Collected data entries
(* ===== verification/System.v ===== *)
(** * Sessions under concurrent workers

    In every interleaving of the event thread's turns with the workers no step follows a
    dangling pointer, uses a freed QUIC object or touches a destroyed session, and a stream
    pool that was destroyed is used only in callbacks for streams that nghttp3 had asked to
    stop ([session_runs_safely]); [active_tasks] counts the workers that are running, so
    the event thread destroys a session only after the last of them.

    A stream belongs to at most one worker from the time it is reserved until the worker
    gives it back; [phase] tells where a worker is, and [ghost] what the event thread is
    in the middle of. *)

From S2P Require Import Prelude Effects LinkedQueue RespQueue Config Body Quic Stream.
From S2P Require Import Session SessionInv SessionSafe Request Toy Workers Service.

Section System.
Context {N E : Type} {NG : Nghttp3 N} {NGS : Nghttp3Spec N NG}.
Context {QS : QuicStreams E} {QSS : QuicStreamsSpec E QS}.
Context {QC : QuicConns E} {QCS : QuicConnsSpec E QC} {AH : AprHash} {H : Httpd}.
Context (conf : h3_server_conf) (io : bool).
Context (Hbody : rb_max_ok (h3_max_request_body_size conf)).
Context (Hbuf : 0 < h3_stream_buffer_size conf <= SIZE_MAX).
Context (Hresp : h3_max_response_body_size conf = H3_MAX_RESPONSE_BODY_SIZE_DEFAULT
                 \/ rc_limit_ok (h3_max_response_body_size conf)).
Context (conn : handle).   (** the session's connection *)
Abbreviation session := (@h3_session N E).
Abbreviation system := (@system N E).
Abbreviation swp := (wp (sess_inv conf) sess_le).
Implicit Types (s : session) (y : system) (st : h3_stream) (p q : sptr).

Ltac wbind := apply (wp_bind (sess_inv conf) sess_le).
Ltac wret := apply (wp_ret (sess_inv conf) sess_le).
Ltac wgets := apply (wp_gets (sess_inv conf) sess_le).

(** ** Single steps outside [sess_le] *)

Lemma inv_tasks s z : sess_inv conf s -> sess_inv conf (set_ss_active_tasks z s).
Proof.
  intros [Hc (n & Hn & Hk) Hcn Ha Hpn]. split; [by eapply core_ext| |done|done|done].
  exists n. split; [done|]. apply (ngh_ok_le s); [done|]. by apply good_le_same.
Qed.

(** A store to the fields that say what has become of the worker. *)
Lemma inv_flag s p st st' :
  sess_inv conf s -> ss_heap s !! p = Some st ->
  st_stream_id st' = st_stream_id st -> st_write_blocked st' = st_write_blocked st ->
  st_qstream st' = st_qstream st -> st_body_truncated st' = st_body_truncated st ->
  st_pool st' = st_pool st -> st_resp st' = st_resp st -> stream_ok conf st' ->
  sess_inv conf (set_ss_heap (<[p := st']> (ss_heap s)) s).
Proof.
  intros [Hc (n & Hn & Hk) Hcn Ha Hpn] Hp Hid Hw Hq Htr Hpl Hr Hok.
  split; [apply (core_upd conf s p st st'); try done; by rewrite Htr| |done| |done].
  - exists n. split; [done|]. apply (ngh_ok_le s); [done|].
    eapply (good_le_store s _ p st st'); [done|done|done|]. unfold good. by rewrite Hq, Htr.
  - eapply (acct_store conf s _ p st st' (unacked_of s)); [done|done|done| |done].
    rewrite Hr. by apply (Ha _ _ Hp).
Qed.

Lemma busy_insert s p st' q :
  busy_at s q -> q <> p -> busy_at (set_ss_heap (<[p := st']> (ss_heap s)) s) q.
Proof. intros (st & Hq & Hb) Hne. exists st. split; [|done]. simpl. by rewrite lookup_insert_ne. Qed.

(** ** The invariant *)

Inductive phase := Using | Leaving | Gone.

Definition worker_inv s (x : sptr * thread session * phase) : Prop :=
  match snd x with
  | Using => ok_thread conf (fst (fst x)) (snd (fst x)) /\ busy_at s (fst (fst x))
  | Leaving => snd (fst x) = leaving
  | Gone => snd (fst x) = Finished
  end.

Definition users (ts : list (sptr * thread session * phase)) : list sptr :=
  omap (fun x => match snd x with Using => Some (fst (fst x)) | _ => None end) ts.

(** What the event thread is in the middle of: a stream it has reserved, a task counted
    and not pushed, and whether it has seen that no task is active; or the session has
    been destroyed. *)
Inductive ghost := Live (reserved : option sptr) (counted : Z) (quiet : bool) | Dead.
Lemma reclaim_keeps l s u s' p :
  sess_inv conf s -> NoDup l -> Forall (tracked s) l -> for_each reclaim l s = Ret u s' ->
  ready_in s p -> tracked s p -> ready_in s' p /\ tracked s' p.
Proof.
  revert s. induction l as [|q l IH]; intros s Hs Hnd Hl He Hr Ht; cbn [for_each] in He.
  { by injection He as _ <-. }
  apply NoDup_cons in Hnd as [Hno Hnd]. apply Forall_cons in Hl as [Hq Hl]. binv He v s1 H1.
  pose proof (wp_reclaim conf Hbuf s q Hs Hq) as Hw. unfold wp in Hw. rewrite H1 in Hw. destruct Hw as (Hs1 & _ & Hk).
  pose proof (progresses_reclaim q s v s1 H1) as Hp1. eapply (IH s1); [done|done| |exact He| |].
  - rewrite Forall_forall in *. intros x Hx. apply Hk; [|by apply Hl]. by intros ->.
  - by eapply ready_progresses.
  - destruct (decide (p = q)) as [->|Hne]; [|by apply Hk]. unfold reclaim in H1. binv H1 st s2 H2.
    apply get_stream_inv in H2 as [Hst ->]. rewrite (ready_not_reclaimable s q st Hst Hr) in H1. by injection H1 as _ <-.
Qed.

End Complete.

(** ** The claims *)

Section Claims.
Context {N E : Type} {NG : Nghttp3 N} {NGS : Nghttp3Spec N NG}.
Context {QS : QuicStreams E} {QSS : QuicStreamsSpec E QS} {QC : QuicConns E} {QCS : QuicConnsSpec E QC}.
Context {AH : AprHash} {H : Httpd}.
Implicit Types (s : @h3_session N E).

# Aim of the exercise
Where a line above holds the string "Abbreviation", show that line.

# Answer for this exercise
Abbreviation session := (@h3_session N E).
Abbreviation system := (@system N E).
Abbreviation swp := (wp (sess_inv conf) sess_le).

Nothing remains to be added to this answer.